Mon engagement écologique se radicalise. Je n’ai plus du tout envie de consommer des produits industriels et en grande surface. Je ne veux plus faire mes courses qu’en coopérative bio et directement auprès des producteurs. Forcement, l’alimentation diffère. Pour une question économique d’abord. Les jus de fruits et compotes sont hors de prix alors on croque des fruits. Pareil pour les biscuits, alors on se tartine du pain. J’ai laissé tomber les alcools et autres boissons. Je fais un maximum de trucs maisons: les yaourts, le riz  au lait, les purées, le houmous. Ca prend plus de temps bien sûr mais je commence à vraiment prendre plaisir à cuisiner. Je m’éclaterais à faire mes propres cookies, ma pâte à tarte maison, les jus maison etc. Le souci c’est que je dois cuisiner dans la hâte parce que c’est l’heure de manger, qu’on a tous la dale, que je suis rentrée tard de l'école avec Jim et que Bijou n’est pas encore là.


Je m’imagine dans notre maison à Erdeven. Créer un potager avec Jim. Lui apprendre à faire pousser des fruits, des légumes. Ce sera nécessaire à l'avenir qu'il sache produire son alimentation. Avoir des chats, des poules, des lapins. Surfer ensemble. Créer une maison chaude et conviviale. J’essaierai de faire de la recup' et du DIY au maximum, de mettre plein de petites lumières dans le salon, un gros canapé bien moëlleux avec des plaides pour tout le monde, une bibliothèque digne de ce nom. Une vaste table basse pour y dîner à la cool dans le salon, en lisant ou en regardant un film. Avoir dans la véranda, le coin activités sportives et créatives pour pouvoir allonger deux tapis de yoga et quelques outils de sport, mais aussi le chevalet et une table d’atelier pour peindre, faire des collages et mon bureau pour écrire. Il y aura tant à faire pour s’occuper toute la journée. Et puis biensûr lire, lire et lire encore. 


Ici, je pense à tous les livres et revues que j’aimerais lire, toutes les newsletters que je n’ouvre même pas. A la poterie que j’aimerais reprendre. Au potager que j’aimerais apprendre à faire avec mon père et Jim. Aux animaux à s’occuper. Au sport à faire. Vivre. Etre. Ici, je n’ai le temps de rien de tout cela. Chaque jour, j’ai une heure tout au plus de liberté. Ma tête est remplie de tâches à accomplir. Elle est remplie de choses inutiles. Le vélo est ma bouée de secours. Le moment où je peux bouger mon corps, prendre l’air, sentir la vie dans mes veines. 

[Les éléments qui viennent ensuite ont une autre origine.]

(** * Tensor-parallel sampling gather and pipe-batch preprocessing

    A shallow embedding of [tensor_parallel_sample] and [get_batch_pipe]
    from [megatron/ds_text_generation.py], with the tensor operations and
    the collective they call, and the properties the driver's specification
    states about them. *)

From Stdlib Require Import ZArith QArith.
From stdpp Require Import base option list strings gmap.

Local Open Scope nat_scope.

(** ** Tensors *)

Module Torch.

(** Element types of a tensor. *)
Inductive DType : Type :=
  | Float16 | BFloat16 | Float32 | Float64 | Int32 | Int64.

#[global] Instance DType_eq_dec : EqDecision DType.
Proof. solve_decision. Defined.

(** A dense tensor: its sizes, its element type and its elements in
    row-major order.  Elements are kept as integers (the stored word of the
    element); no operation modelled here computes with them, they are only
    moved, sliced and concatenated. *)
Record Tensor : Type := mkTensor {
  shape : list nat;
  dtype : DType;
  data  : list Z
}.

#[global] Instance Tensor_eq_dec : EqDecision Tensor.
Proof. solve_decision. Defined.

(** Exceptions the modelled operations raise. *)
Inductive Exn : Type :=
  | IndexError          (* indexing a missing dimension or position *)
  | KeyError            (* missing dictionary key *)
  | CatError            (* torch.cat: empty list, 0-dim or sizes differ *)
  | GatherListError     (* destination without one buffer per member *)
  | ShapeMismatch       (* gather: a shard does not fit its buffer *)
  | InvalidRank         (* gather: destination is no member of the group *)
  | CollectiveMismatch  (* members disagree on the collective's arguments *)
  | Hang                (* a member never reaches the rendezvous *)
  | SampleError         (* raised by the sampling primitive *)
  | Unmodelled.         (* behaviour outside this model *)

Inductive result (A : Type) : Type :=
  | Ok (a : A)
  | Raise (e : Exn).
Arguments Ok {A} a.
Arguments Raise {A} e.

Definition rbind {A B : Type} (r : result A) (f : A -> result B) : result B :=
  match r with
  | Ok a => f a
  | Raise e => Raise e
  end.

Notation "'let?' x ':=' r 'in' q" := (rbind r (fun x => q))
  (at level 10, x name, r at level 100, q at level 200).

Definition numel (s : list nat) : nat := foldr Nat.mul 1 s.

(** [t.dim()] *)
Definition dim (t : Tensor) : nat := length (shape t).

(** The storage holds exactly one element per position. *)
Definition well_formed (t : Tensor) : Prop :=
  length (data t) = numel (shape t).

(** Leading sizes and last size of a shape; [None] for a 0-dim tensor. *)
Definition split_last (s : list nat) : option (list nat * nat) :=
  match reverse s with
  | [] => None
  | n :: r => Some (reverse r, n)
  end.

(** Size of the last dimension (0 when there is none). *)
Definition last_size (t : Tensor) : nat :=
  match split_last (shape t) with
  | Some (_, n) => n
  | None => 0
  end.

(** The [r]-th slice along the last dimension of row-major storage whose
    last dimension has size [n]. *)
Definition row (n r : nat) (d : list Z) : list Z := take n (drop (r * n) d).

(** [torch.empty_like(t)]: same sizes and element type, storage not
    initialised.  [garbage] is what the fresh storage happens to hold. *)
Definition empty_like (garbage : nat -> Z) (t : Tensor) : Tensor :=
  mkTensor (shape t) (dtype t) (garbage <$> seq 0 (numel (shape t))).

(** [t[..., 0]]: position 0 of the last dimension, which is dropped. *)
Definition select_last_0 (t : Tensor) : result Tensor :=
  match split_last (shape t) with
  | None => Raise IndexError
  | Some (lead, n) =>
      if decide (n = 0) then Raise IndexError
      else Ok (mkTensor lead (dtype t)
                 ((fun r => default 0%Z (data t !! (r * n)))
                    <$> seq 0 (numel lead)))
  end.

(** Whether [t] has at least one dimension and leading sizes [lead]. *)
Definition has_lead (lead : list nat) (t : Tensor) : bool :=
  match split_last (shape t) with
  | Some (l, _) => bool_decide (l = lead)
  | None => false
  end.

(** [torch.cat(ts, dim=-1)]: the tensors side by side along the last
    dimension, in list order.  All must have the same leading sizes.
    Tensors of different element types, which torch promotes to a common
    type, are outside this model. *)
Definition cat_last (ts : list Tensor) : result Tensor :=
  match ts with
  | [] => Raise CatError
  | t0 :: _ =>
      match split_last (shape t0) with
      | None => Raise CatError
      | Some (lead, _) =>
          if negb (forallb (has_lead lead) ts) then Raise CatError
          else if negb (forallb (fun t => bool_decide (dtype t = dtype t0)) ts)
          then Raise Unmodelled
          else Ok (mkTensor (lead ++ [sum_list (last_size <$> ts)]) (dtype t0)
                     (r ← seq 0 (numel lead);
                      t ← ts; row (last_size t) r (data t)))
      end
  end.

(** [torch.narrow(t, -1, start, len)]: the contiguous slice
    [start .. start+len-1] of the last dimension; raises when the slice
    leaves the dimension. *)
Definition narrow_last (t : Tensor) (start len : nat) : result Tensor :=
  match split_last (shape t) with
  | None => Raise IndexError
  | Some (lead, n) =>
      if decide (start + len <= n)
      then Ok (mkTensor (lead ++ [len]) (dtype t)
                 (r ← seq 0 (numel lead);
                  take len (drop (r * n + start) (data t))))
      else Raise IndexError
  end.

(** Element at slice [r], position [c] of the last dimension. *)
Definition get (t : Tensor) (r c : nat) : option Z :=
  if decide (c < last_size t) then data t !! (r * last_size t + c) else None.

End Torch.

Import Torch.

(** ** A rank's program and the tensor-parallel group *)

Module Dist.

(** A rank's code as a tree of the calls it makes to its collaborators:
    the parallel-state getters, the allocator, the gather collective and
    the sampling primitive.  Each call carries its arguments and continues
    with the value the collaborator returns. *)
Inductive Prog (A : Type) : Type :=
  | Ret (a : A)
  | Throw (e : Exn)
  | GetWorldSize (k : nat -> Prog A)
  | GetRank (k : nat -> Prog A)
  | GetSrcRank (k : nat -> Prog A)
  | GetGroup (k : list nat -> Prog A)
  | EmptyLike (t : Tensor) (k : Tensor -> Prog A)
  | Gather (tensor : Tensor) (gather_list : list Tensor) (dst : nat)
           (group : list nat) (k : list Tensor -> Prog A)
  | Sample (logits : Tensor) (top_p : Q) (top_k : Z) (temperature : Q)
           (k : Tensor -> Prog A).
Arguments Ret {A} a.
Arguments Throw {A} e.
Arguments GetWorldSize {A} k.
Arguments GetRank {A} k.
Arguments GetSrcRank {A} k.
Arguments GetGroup {A} k.
Arguments EmptyLike {A} t k.
Arguments Gather {A} tensor gather_list dst group k.
Arguments Sample {A} logits top_p top_k temperature k.

Fixpoint bind {A B : Type} (p : Prog A) (f : A -> Prog B) : Prog B :=
  match p with
  | Ret a => f a
  | Throw e => Throw e
  | GetWorldSize k => GetWorldSize (fun x => bind (k x) f)
  | GetRank k => GetRank (fun x => bind (k x) f)
  | GetSrcRank k => GetSrcRank (fun x => bind (k x) f)
  | GetGroup k => GetGroup (fun x => bind (k x) f)
  | EmptyLike t k => EmptyLike t (fun x => bind (k x) f)
  | Gather t l d g k => Gather t l d g (fun x => bind (k x) f)
  | Sample l p q c k => Sample l p q c (fun x => bind (k x) f)
  end.

Notation "'let*' x ':=' p 'in' q" := (bind p (fun x => q))
  (at level 10, x name, p at level 100, q at level 200).

(** A pure tensor operation that may raise. *)
Definition lift {A : Type} (r : result A) : Prog A :=
  match r with
  | Ok a => Ret a
  | Raise e => Throw e
  end.

(** [[body for _ in range(n)]] *)
Fixpoint repeatM {A : Type} (n : nat) (body : Prog A) : Prog (list A) :=
  match n with
  | 0 => Ret []
  | S n' => let* x := body in let* xs := repeatM n' body in Ret (x :: xs)
  end.

(** The calls of the collaborators, as the code writes them. *)
Definition get_tensor_model_parallel_world_size : Prog nat := GetWorldSize Ret.
Definition get_tensor_model_parallel_rank : Prog nat := GetRank Ret.
Definition get_tensor_model_parallel_src_rank : Prog nat := GetSrcRank Ret.
Definition get_tensor_model_parallel_group : Prog (list nat) := GetGroup Ret.
Definition torch_empty_like (t : Tensor) : Prog Tensor := EmptyLike t Ret.
Definition torch_distributed_gather (tensor : Tensor)
    (gather_list : list Tensor) (dst : nat) (group : list nat)
  : Prog (list Tensor) :=
  Gather tensor gather_list dst group Ret.
Definition sample (logits : Tensor) (top_p : Q) (top_k : Z) (temperature : Q)
  : Prog Tensor :=
  Sample logits top_p top_k temperature Ret.

(** What a rank is observed to do. *)
Inductive Event : Type :=
  | EvAlloc (like : Tensor)
  | EvGather (tensor : Tensor) (gather_list : list Tensor) (dst : nat)
             (group : list nat)
  | EvSample (logits : Tensor) (top_p : Q) (top_k : Z) (temperature : Q).

Definition is_alloc (e : Event) : bool :=
  match e with EvAlloc _ => true | _ => false end.
Definition is_gather (e : Event) : bool :=
  match e with EvGather _ _ _ _ => true | _ => false end.
Definition is_sample (e : Event) : bool :=
  match e with EvSample _ _ _ _ => true | _ => false end.

(** The sampling primitive [megatron.text_generation.sampling.sample] is
    not part of this file: it is a parameter of the model.  It reads and
    advances the random generator's state. *)
Definition RngState : Type := Z.
Definition Sampler : Type :=
  RngState -> Tensor -> Q -> Z -> Q -> result (Tensor * RngState).

(** What the parallel-state getters answer on one rank, with the rank's
    sampling primitive and the contents of the storage it allocates
    (allocation number, then offset). *)
Record RankEnv : Type := mkEnv {
  env_world_size : nat;
  env_rank : nat;
  env_src_rank : nat;
  env_group : list nat;
  env_sampler : Sampler;
  env_uninit : nat -> nat -> Z
}.

(** A rank's own state: generator, allocations made, events so far. *)
Record RankState : Type := mkState {
  rng : RngState;
  allocs : nat;
  trace : list Event
}.

Definition log (e : Event) (st : RankState) : RankState :=
  mkState (rng st) (allocs st) (trace st ++ [e]).

(** A rank runs on its own until it returns, raises, or reaches the
    gather, where it waits for the other members of the group. *)
Inductive Paused (A : Type) : Type :=
  | Finished (r : result A) (st : RankState)
  | AtGather (tensor : Tensor) (gather_list : list Tensor) (dst : nat)
             (group : list nat) (k : list Tensor -> Prog A) (st : RankState).
Arguments Finished {A} r st.
Arguments AtGather {A} tensor gather_list dst group k st.

Fixpoint run_local {A : Type} (env : RankEnv) (p : Prog A) (st : RankState)
  : Paused A :=
  match p with
  | Ret a => Finished (Ok a) st
  | Throw e => Finished (Raise e) st
  | GetWorldSize k => run_local env (k (env_world_size env)) st
  | GetRank k => run_local env (k (env_rank env)) st
  | GetSrcRank k => run_local env (k (env_src_rank env)) st
  | GetGroup k => run_local env (k (env_group env)) st
  | EmptyLike t k =>
      run_local env (k (empty_like (env_uninit env (allocs st)) t))
        (mkState (rng st) (S (allocs st)) (trace st ++ [EvAlloc t]))
  | Gather t l d g k => AtGather t l d g k (log (EvGather t l d g) st)
  | Sample l p q c k =>
      match env_sampler env (rng st) l p q c with
      | Ok (tok, rng') =>
          run_local env (k tok)
            (mkState rng' (allocs st) (trace st ++ [EvSample l p q c]))
      | Raise e => Finished (Raise e) (log (EvSample l p q c) st)
      end
  end.

(** *** The gather collective *)

(** The arguments of one member's call to the gather. *)
Record GatherCall : Type := mkCall {
  gc_tensor : Tensor;
  gc_list : list Tensor;
  gc_dst : nat;
  gc_group : list nat
}.

Definition fits (buf t : Tensor) : bool :=
  bool_decide (shape buf = shape t) && bool_decide (dtype buf = dtype t).

(** The buffer after receiving [t]'s elements. *)
Definition fill (buf t : Tensor) : Tensor :=
  mkTensor (shape buf) (dtype buf) (data t).

Definition same_collective (c0 c : GatherCall) : bool :=
  bool_decide (gc_dst c = gc_dst c0) && bool_decide (gc_group c = gc_group c0).

(** Modelled from the spec: the collective
    [torch.distributed.gather(tensor, gather_list, dst, group)] of the
    communication runtime, which is not part of this file.  It is a
    blocking all-to-one transfer that every member of the group enters,
    [dst] naming the destination by its global rank.  The destination
    supplies one receive buffer per member and finds them filled with the
    members' tensors in the order of their ranks in the group; a tensor
    that does not fit its buffer is a shape-mismatch error; a destination
    outside the group is fatal.  Other members receive nothing: their
    lists are left as they are.

    [gather_to c0 calls] is the collective all members entered with the
    arguments of [c0]. *)
Definition gather_to (c0 : GatherCall) (calls : list GatherCall)
  : result (list (list Tensor)) :=
  if negb (forallb (same_collective c0) calls) then Raise CollectiveMismatch
  else if negb (bool_decide (length (gc_group c0) = length calls))
  then Raise Hang
  else
    match list_find (fun m => m = gc_dst c0) (gc_group c0) with
    | None => Raise InvalidRank
    | Some (d, _) =>
        match calls !! d with
        | None => Raise InvalidRank
        | Some cd =>
            if negb (bool_decide (length (gc_list cd) = length calls))
            then Raise GatherListError
            else if negb (forallb (fun bc => fits bc.1 (gc_tensor bc.2))
                            (zip (gc_list cd) calls))
            then Raise ShapeMismatch
            else Ok (imap (fun i c =>
                             if decide (i = d)
                             then zip_with fill (gc_list cd)
                                    (gc_tensor <$> calls)
                             else gc_list c) calls)
        end
    end.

Je n’aurai que Jim. C’est sur. Je dois prendre une pillule. Mon corps a besoin des oestrogènes sous peine de fragiliser mes os et tout mon système d’ailleurs. Un corps ne peut pas fonctionner sans hormones. Comme je prendrai cette pillule jusqu’à cinquante ans, je ne risque pas de tomber enceinte. Même miraculeusement, ce ne sera pas possible. Alors, mon fils, mon homme et mes parents. C’est ma petite famille. C’est tout ce que j’ai. Mon petit, à quatre ans, peut déjà comprendre tellement de choses. Il ne veut pas aller à l’école le matin, me demande pourquoi je vais toujours travailler. Il faut vraiment réflêchir à quoi répondre. C’est par là que commence l’explication du sens de la vie. Pourquoi aller à l’école? Pourquoi aller travailler? C’est la base de nos vies. Et répondre “Parce que c’est comme ça” ne suffit pas. Il faut véritablement se questionner pour pouvoir y répondre et lui donner envie. 


Voilà une heure que j’écris ces pages alors que je suis au bureau et qu’une tonne de boulot m’attend. Mais c’est ça qui est important. C’est le coeur. Le reste n’est qu’accessoire aussi hapant que cela puisse être. S’extirper de la machine à laver le cerveau quotidienne dans laquelle on est.